# Captures are a slightly modified version of logstash "grok" patterns, with
#  the format %{<capture syntax>[:<semantic name>][:<modifier>]}
# By default all named captures are converted into string fields.
# Modifiers can be used to convert captures to other types or tags.
# Timestamp modifiers can be used to convert captures to the timestamp of the
#  parsed metric.

# View logstash grok pattern docs here:
#   https://www.elastic.co/guide/en/logstash/current/plugins-filters-grok.html
# All default logstash patterns are supported, these can be viewed here:
#   https://github.com/logstash-plugins/logstash-patterns-core/blob/master/patterns/grok-patterns

# Available modifiers:
#   string   (default if nothing is specified)
#   int
#   float
#   duration (ie, 5.23ms gets converted to int nanoseconds)
#   tag      (converts the field into a tag)
#   drop     (drops the field completely)
# Timestamp modifiers:
#   ts-ansic         ("Mon Jan _2 15:04:05 2006")
#   ts-unix          ("Mon Jan _2 15:04:05 MST 2006")
#   ts-ruby          ("Mon Jan 02 15:04:05 -0700 2006")
#   ts-rfc822        ("02 Jan 06 15:04 MST")
#   ts-rfc822z       ("02 Jan 06 15:04 -0700")
#   ts-rfc850        ("Monday, 02-Jan-06 15:04:05 MST")
#   ts-rfc1123       ("Mon, 02 Jan 2006 15:04:05 MST")
#   ts-rfc1123z      ("Mon, 02 Jan 2006 15:04:05 -0700")
#   ts-rfc3339       ("2006-01-02T15:04:05Z07:00")
#   ts-rfc3339nano   ("2006-01-02T15:04:05.999999999Z07:00")
#   ts-httpd         ("02/Jan/2006:15:04:05 -0700")
#   ts-epoch         (seconds since unix epoch)
#   ts-epochnano     (nanoseconds since unix epoch)
#   ts-"CUSTOM"
# CUSTOM time layouts must be within quotes and be the representation of the
# "reference time", which is Mon Jan 2 15:04:05 -0700 MST 2006
# See https://golang.org/pkg/time/#Parse for more details.

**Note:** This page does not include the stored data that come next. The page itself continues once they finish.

(* ===== verification/_CoqProject ===== *)
-Q . S2P
Prelude.v
Text.v
Effects.v
Protocol.v
Storage.v
RecordCache.v
RecordStore.v
RecordStoreFacts.v
RecordStoreProps.v
ReplicationFetcher.v
FetcherProps.v
MerkleTree.v
MerkleTreeProps.v
Payments.v
PaymentsProps.v
PutValidation.v
PutValidationFacts.v
PutValidationProps.v
NetworkWideReplication.v
Driver.v
DriverProps.v
VersionGate.v
Multiaddr.v
RelayManager.v
ExternalAddress.v
Connections.v
ConnectionsProps.v
NetworkDiscovery.v
BootstrapCache.v
BootstrapCacheProps.v
Bootstrap.v
BootstrapProps.v
DoNotDisturb.v
CloseGroupTracker.v
CloseGroupTrackerProps.v
Messages.v
NodeQueries.v
StorageChallenge.v
NodeEvents.v
TaskHandler.v
TaskHandlerProps.v
ClientNetwork.v
ClientNetworkProps.v
Requests.v
NodeNetwork.v
ClientPayment.v
ClientData.v
ClientRegister.v
ClientExamples.v
ClientPaymentProps.v
ClientDataProps.v
ClientRegisterProps.v
Encryption.v
ClientChunks.v
ClientUpload.v
ClientUploadProps.v
ClientReadProps.v
ClientMerkle.v
ClientMerkleProps.v
ClientUploadExamples.v
Amount.v
Transactions.v
Wallet.v
WalletProps.v
Files.v
FilesProps.v
FilesExamples.v
Vault.v
VaultProps.v
NodeQueriesProps.v
StorageChallengeProps.v
NodeEventsProps.v
ServiceManagement.v
ServiceManager.v
AddServices.v
NodeCommands.v
ServiceManagerProps.v
NodeCommandsProps.v
NodeManagerExamples.v
Upgrade.v
Lemma from_to_be_bytes n z : 0 ≤ z < 256 ^ Z.of_nat n → from_be_bytes (to_be_bytes n z) = z.
Proof. intros. unfold from_be_bytes, to_be_bytes. rewrite reverse_involutive. by apply from_to_le_bytes. Qed.

Lemma to_be_bytes_inj n a b :
  0 ≤ a < 256 ^ Z.of_nat n → 0 ≤ b < 256 ^ Z.of_nat n →
  to_be_bytes n a = to_be_bytes n b → a = b.
Proof. intros Ha Hb E. rewrite <- (from_to_be_bytes n a), <- (from_to_be_bytes n b) by done. by rewrite E. Qed.

(** Two concatenations whose heads have equal lengths agree piecewise. *)
Lemma app_eq_heads {A} (l1 l2 k1 k2 : list A) :
  length l1 = length l2 → l1 ++ k1 = l2 ++ k2 → l1 = l2 ∧ k1 = k2.
Proof. intros. by apply app_inj_1. Qed.

(** * Stable sorting, [slice::sort_by] and [slice::sort_by_key] *)

Section sort_by.
Context {A : Type} (leb : A → A → bool).

Fixpoint insert_by (x : A) (l : list A) : list A :=
  match l with
  | [] => [x]
  | y :: l' => if leb x y then x :: y :: l' else y :: insert_by x l'
  end.

Definition sort_by (l : list A) : list A := foldr insert_by [] l.

Lemma insert_by_perm x l : insert_by x l ≡ₚ x :: l.
Proof.
  induction l as [|y l IH]; simpl; [done|].
  destruct (leb x y); [done|]. rewrite IH. apply Permutation_swap.
Qed.

Lemma sort_by_perm l : sort_by l ≡ₚ l.
Proof. induction l as [|x l IH]; simpl; [done|]. by rewrite insert_by_perm, IH. Qed.
(** [Pointer::bytes_to_sign]: a counter up to [u32::MAX] is signed in four bytes, a larger one in
    eight. *)
Definition pointer_bytes_to_sign (owner : PublicKey) (counter : Z) (target : PointerTarget) : bytes :=
  let counter_bytes :=
    if u32_max <? counter then to_le_bytes 8 counter else to_le_bytes 4 counter in
  pk_to_bytes owner ++ counter_bytes ++
  match rmp_to_vec target with Some target_bytes => target_bytes | None => [] end.

Definition pointer_new (owner : SecretKey) (counter : Z) (target : PointerTarget) : Pointer :=
  let pubkey := sk_public_key owner in
  {| ptr_owner := pubkey; ptr_counter := counter; ptr_target := target;
     ptr_signature := sk_sign owner (pointer_bytes_to_sign pubkey counter target) |}.

Definition pointer_new_with_signature (owner : PublicKey) (counter : Z) (target : PointerTarget)
    (signature : Signature) : Pointer :=
  {| ptr_owner := owner; ptr_counter := counter; ptr_target := target; ptr_signature := signature |}.

Definition pointer_address (p : Pointer) : PointerAddress := mkPointerAddress (ptr_owner p).

Definition pointer_bytes_for_signature (p : Pointer) : bytes :=
  pointer_bytes_to_sign (ptr_owner p) (ptr_counter p) (ptr_target p).

Definition pointer_xorname (p : Pointer) : bytes := pointer_address_xorname (pointer_address p).

Definition pointer_verify_signature (p : Pointer) : bool :=
  pk_verify (ptr_owner p) (ptr_signature p) (pointer_bytes_for_signature p).
End pointer.

(** * GraphEntry: graph.rs *)

Section graph.
Context `{XorNameLib, Hex, Bls, Layout}.

Record GraphEntry := {
  ge_owner : PublicKey;
  ge_parents : list PublicKey;
  ge_content : bytes;
  ge_descendants : list (PublicKey * bytes);
  ge_signature : Signature;
}.

#[global] Instance GraphEntry_eq_dec : EqDecision GraphEntry.
Proof. solve_decision. Defined.

#[global] Instance GraphEntry_countable : Countable GraphEntry.
Proof.
  refine (inj_countable'
    (λ g, (ge_owner g, ge_parents g, ge_content g, ge_descendants g, ge_signature g))
    (λ x, match x with (o, p, c, d, s) => Build_GraphEntry o p c d s end) _).
  by intros [].
Defined.

Definition GRAPH_ENTRY_MAX_SIZE : Z := 100 * 1024.

(** The ASCII markers of the signed bytes. *)
Definition str_parent : bytes := [112; 97; 114; 101; 110; 116].
Definition str_content : bytes := [99; 111; 110; 116; 101; 110; 116].
Definition str_descendants : bytes := [100; 101; 115; 99; 101; 110; 100; 97; 110; 116; 115].

Definition graph_entry_bytes_to_sign (owner : PublicKey) (parents : list PublicKey)
    (content : bytes) (descendants : list (PublicKey * bytes)) : bytes :=
  pk_to_bytes owner ++ str_parent ++ concat (pk_to_bytes <$> parents) ++
  str_content ++ content ++
  str_descendants ++ concat ((λ '(p, c), pk_to_bytes p ++ c) <$> descendants).

Definition graph_entry_new (owner : SecretKey) (parents : list PublicKey) (content : bytes)
    (descendants : list (PublicKey * bytes)) : GraphEntry :=
  let pk := sk_public_key owner in
  {| ge_owner := pk; ge_parents := parents; ge_content := content; ge_descendants := descendants;
     ge_signature := sk_sign owner (graph_entry_bytes_to_sign pk parents content descendants) |}.

Definition graph_entry_new_with_signature (owner : PublicKey) (parents : list PublicKey)
    (content : bytes) (descendants : list (PublicKey * bytes)) (signature : Signature) : GraphEntry :=
  {| ge_owner := owner; ge_parents := parents; ge_content := content;
     ge_descendants := descendants; ge_signature := signature |}.

Definition graph_entry_address (g : GraphEntry) : GraphEntryAddress := mkGraphEntryAddress (ge_owner g).

Definition graph_entry_bytes_for_signature (g : GraphEntry) : bytes :=
  graph_entry_bytes_to_sign (ge_owner g) (ge_parents g) (ge_content g) (ge_descendants g).

Definition graph_entry_verify_signature (g : GraphEntry) : bool :=
  pk_verify (ge_owner g) (ge_signature g) (graph_entry_bytes_for_signature g).

Definition graph_entry_size (g : GraphEntry) : Z :=
  size_of_graph_entry +
  foldr (λ '(p, c) acc, Z.of_nat (length (pk_to_bytes p)) + Z.of_nat (length c) + acc) 0
    (ge_descendants g) +
  foldr (λ p acc, Z.of_nat (length (pk_to_bytes p)) + acc) 0 (ge_parents g).

Definition graph_entry_is_too_big (g : GraphEntry) : bool := GRAPH_ENTRY_MAX_SIZE <? graph_entry_size g.

(** [#[derive(Ord)]]: the fields are compared in their order. *)
Definition graph_entry_cmp (a b : GraphEntry) : comparison :=
  then_cmp (pk_compare (ge_owner a) (ge_owner b))
  (then_cmp (list_cmp pk_compare (ge_parents a) (ge_parents b))
  (then_cmp (list_cmp Z.compare (ge_content a) (ge_content b))
  (then_cmp (list_cmp (λ '(p, c) '(q, d), then_cmp (pk_compare p q) (list_cmp Z.compare c d))
               (ge_descendants a) (ge_descendants b))
  (sig_compare (ge_signature a) (ge_signature b))))).
End graph.

(** Graph entries are totally ordered, as [BTreeSet] requires, when keys and signatures are. *)
#[global] Instance graph_entry_cmp_laws `{BlsOrdLaws} : CmpLaws graph_entry_cmp.
Proof.
  set (proj := λ g : GraphEntry,
    (ge_owner g, (ge_parents g, (ge_content g, (ge_descendants g, ge_signature g))))).
  set (cmp := prod_cmp pk_compare (prod_cmp (list_cmp pk_compare) (prod_cmp (list_cmp Z.compare)
    (prod_cmp (list_cmp (prod_cmp pk_compare (list_cmp Z.compare))) sig_compare)))).
  assert (∀ a b, graph_entry_cmp a b = cmp (proj a) (proj b)) as E.
  { intros a b. unfold graph_entry_cmp, cmp, prod_cmp, proj. simpl. do 4 f_equal.
    apply list_cmp_ext. by intros [] []. }
  apply (cmp_laws_inj cmp proj); [|done|].
  - intros [] [] [= -> -> -> -> ->]. done.
  - apply _.
Qed.

(** * Chunks are content-addressed *)

Section chunk_facts.
Context `{XorNameLib, Bls, Serde bytes}.

(** A chunk whose address is the hash of its value, which [chunk_new] and deserialisation give. *)
Definition chunk_wf (c : Chunk) : Prop :=
  chunk_address c = mkChunkAddress (xorname_from_content (chunk_value c)).

Lemma chunk_new_wf v : chunk_wf (chunk_new v).
Proof. done. Qed.

Lemma chunk_from_slice_wf b c : rmp_from_slice b = Some c → chunk_wf c.
Proof. intros (v & _ & ->)%fmap_Some. apply chunk_new_wf. Qed.

Lemma chunk_serde_roundtrip `{!SerdeLaws bytes} c b :
  chunk_wf c → rmp_to_vec c = Some b → rmp_from_slice b = Some c.
Proof.
  intros Hwf Hb. simpl in *. rewrite (rmp_roundtrip _ _ Hb). simpl. f_equal.
  destruct c as [a v]. unfold chunk_wf, chunk_new in *. simpl in *. by subst.
Qed.

Lemma chunk_serialize_nonempty `{!SerdeLaws bytes} (c : Chunk) b : rmp_to_vec c = Some b → b ≠ [].
Proof. simpl. apply rmp_nonempty. Qed.
End chunk_facts.

(** * Signed bytes determine the content *)

Section signed_bytes.
Context `{XorNameLib, HexLaws, BlsLaws}.

Lemma hex_encode_inj a b : hex_encode a = hex_encode b → a = b.
Proof. intros E. apply (f_equal hex_decode) in E. rewrite !hex_roundtrip in E. by injection E. Qed.

Lemma scratchpad_address_to_hex_inj a b :
  scratchpad_address_to_hex a = scratchpad_address_to_hex b → a = b.
Proof. destruct a, b. intros E%hex_encode_inj%(inj pk_to_bytes). simpl in E. by subst. Qed.

Lemma length_scratchpad_address_to_hex a : length (scratchpad_address_to_hex a) = 96%nat.
Proof. unfold scratchpad_address_to_hex. by rewrite hex_length, pk_to_bytes_length. Qed.

Lemma scratchpad_bytes_inj a1 e1 d1 c1 a2 e2 d2 c2 :
  0 ≤ e1 < 2 ^ 64 → 0 ≤ e2 < 2 ^ 64 → 0 ≤ c1 < 2 ^ 64 → 0 ≤ c2 < 2 ^ 64 →
  scratchpad_bytes_for_signature a1 e1 d1 c1 = scratchpad_bytes_for_signature a2 e2 d2 c2 →
  a1 = a2 ∧ e1 = e2 ∧ d1 = d2 ∧ c1 = c2.
Proof.
  unfold scratchpad_bytes_for_signature. intros He1 He2 Hc1 Hc2 E.
  apply app_eq_heads in E as [Ee E]; [|by rewrite !length_to_be_bytes].
  apply app_eq_heads in E as [Ea E]; [|by rewrite !length_scratchpad_address_to_hex].
  apply app_eq_heads in E as [Ec Ed]; [|by rewrite !length_to_be_bytes].
  apply to_be_bytes_inj in Ee; [|done..]. apply to_be_bytes_inj in Ec; [|done..].
  apply scratchpad_address_to_hex_inj in Ea. done.
Qed.

(** A list of keys followed by the marker "content" is uniquely read: no key starts with [c]. *)
Lemma graph_parents_inj ps qs r1 r2 :
  concat (pk_to_bytes <$> ps) ++ str_content ++ r1 =
  concat (pk_to_bytes <$> qs) ++ str_content ++ r2 → ps = qs ∧ r1 = r2.
Proof.
  revert qs. induction ps as [|p ps IH]; intros [|q qs] E; cbn [concat fmap list_fmap] in E.
  - split; [done|]. rewrite !app_nil_l in E. by apply app_inv_head in E.
  - exfalso. destruct (pk_to_bytes_flag q) as (b & l & Hb & ?). rewrite Hb in E.
    cbn in E. injection E as E _. lia.
  - exfalso. destruct (pk_to_bytes_flag p) as (b & l & Hb & ?). rewrite Hb in E.
    cbn in E. injection E as E _. lia.
  - rewrite <- !app_assoc in E.
    apply app_eq_heads in E as [->%(inj pk_to_bytes) E]; [|by rewrite !pk_to_bytes_length].
    apply IH in E as [-> ->]. done.
Qed.

Lemma graph_descendants_inj (ds es : list (PublicKey * bytes)) :
  Forall (λ d, length d.2 = 32%nat) ds → Forall (λ d, length d.2 = 32%nat) es →
  concat ((λ '(p, c), pk_to_bytes p ++ c) <$> ds) =
  concat ((λ '(p, c), pk_to_bytes p ++ c) <$> es) → ds = es.
Proof.
  intros Hds. revert es. induction Hds as [|[p c] ds Hc Hds IH]; intros es Hes E;
    destruct Hes as [|[q d] es Hd Hes]; cbn [concat fmap list_fmap] in E.
  - done.
  - apply (f_equal length) in E. rewrite !length_app, pk_to_bytes_length in E. simpl in E. lia.
  - apply (f_equal length) in E. rewrite !length_app, pk_to_bytes_length in E. simpl in E. lia.
  - simpl in Hc, Hd.
    apply app_eq_heads in E as [E1 E]; [|by rewrite !length_app, !pk_to_bytes_length, Hc, Hd].
    apply app_eq_heads in E1 as [->%(inj pk_to_bytes) ->]; [|by rewrite !pk_to_bytes_length].
    by rewrite (IH es).
Qed.

(** The sizes the Rust types fix: [GraphContent] is [[u8; 32]]. *)
Definition graph_entry_sized (g : GraphEntry) : Prop :=
  length (ge_content g) = 32%nat ∧ Forall (λ d, length d.2 = 32%nat) (ge_descendants g).

Lemma graph_bytes_inj g1 g2 :
  graph_entry_sized g1 → graph_entry_sized g2 →
  graph_entry_bytes_for_signature g1 = graph_entry_bytes_for_signature g2 →
  ge_owner g1 = ge_owner g2 ∧ ge_parents g1 = ge_parents g2 ∧
  ge_content g1 = ge_content g2 ∧ ge_descendants g1 = ge_descendants g2.
Proof.
  unfold graph_entry_bytes_for_signature, graph_entry_bytes_to_sign.
  intros [Hc1 Hd1] [Hc2 Hd2] E.
  apply app_eq_heads in E as [Ho E]; [|by rewrite !pk_to_bytes_length].
  apply (inj pk_to_bytes) in Ho.
  apply app_eq_heads in E as [_ E]; [|done].
  apply graph_parents_inj in E as [Hp E].
  apply app_eq_heads in E as [Hc E]; [|by rewrite Hc1, Hc2].
  apply app_eq_heads in E as [_ E]; [|done].
  apply graph_descendants_inj in E; done.
Qed.

Context `{SPT : Serde PointerTarget}.

(** Counters of the same width are not confused with each other. *)
Lemma pointer_bytes_inj `{!SerdeLaws PointerTarget} o1 c1 t1 o2 c2 t2 :
  0 ≤ c1 < 2 ^ 64 → 0 ≤ c2 < 2 ^ 64 → (u32_max <? c1) = (u32_max <? c2) →
  is_Some (rmp_to_vec t1) → is_Some (rmp_to_vec t2) →
  pointer_bytes_to_sign o1 c1 t1 = pointer_bytes_to_sign o2 c2 t2 →
  o1 = o2 ∧ c1 = c2 ∧ t1 = t2.
Proof.
  unfold pointer_bytes_to_sign. intros Hc1 Hc2 Hw [b1 Ht1] [b2 Ht2] E.
  rewrite Ht1, Ht2 in E.
  apply app_eq_heads in E as [Ho E]; [|by rewrite !pk_to_bytes_length].
  apply (inj pk_to_bytes) in Ho. split; [done|].
  assert (c1 = c2 ∧ b1 = b2) as [-> ->].
  { rewrite <- Hw in E. destruct (u32_max <? c1) eqn:Hb.
    - apply app_eq_heads in E as [Ec ->]; [|by rewrite !length_to_le_bytes].
      apply to_le_bytes_inj in Ec; done.
    - symmetry in Hw. apply Z.ltb_ge in Hb, Hw. unfold u32_max in Hb, Hw.
      apply app_eq_heads in E as [Ec ->]; [|by rewrite !length_to_le_bytes].
      apply to_le_bytes_inj in Ec; [done|..]; change (256 ^ Z.of_nat 4) with (2 ^ 32); lia. }
  apply rmp_roundtrip in Ht1, Ht2. split; [done|]. congruence.
Qed.
End signed_bytes.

# Example log file pattern, example log looks like this:
#   [04/Jun/2016:12:41:45 +0100] 1.25 200 192.168.1.1 5.432µs
# Breakdown of the DURATION pattern below:
#   NUMBER  is a builtin logstash grok pattern matching float & int numbers.
#   [nuµm]? is a regex specifying 0 or 1 of the characters within brackets.
#   s       is also regex, this pattern must end in "s".
# so DURATION will match something like '5.324ms' or '6.1µs' or '10s'
DURATION %{NUMBER}[nuµm]?s
RESPONSE_CODE %{NUMBER:response_code:tag}
RESPONSE_TIME %{DURATION:response_time_ns:duration}
EXAMPLE_LOG \[%{HTTPDATE:ts:ts-httpd}\] %{NUMBER:myfloat:float} %{RESPONSE_CODE} %{IPORHOST:clientip} %{RESPONSE_TIME}

# Wider-ranging username matching vs. logstash built-in %{USER}
NGUSERNAME [a-zA-Z0-9\.\@\-\+_%]+
NGUSER %{NGUSERNAME}
# Wider-ranging client IP matching
CLIENT (?:%{IPORHOST}|%{HOSTPORT}|::1)

##
## COMMON LOG PATTERNS
##

# apache & nginx logs, this is also known as the "common log format"
#   see https://en.wikipedia.org/wiki/Common_Log_Format
COMMON_LOG_FORMAT %{CLIENT:client_ip} %{NOTSPACE:ident} %{NOTSPACE:auth} \[%{HTTPDATE:ts:ts-httpd}\] "(?:%{WORD:verb:tag} %{NOTSPACE:request}(?: HTTP/%{NUMBER:http_version:float})?|%{DATA})" %{NUMBER:resp_code:tag} (?:%{NUMBER:resp_bytes:int}|-)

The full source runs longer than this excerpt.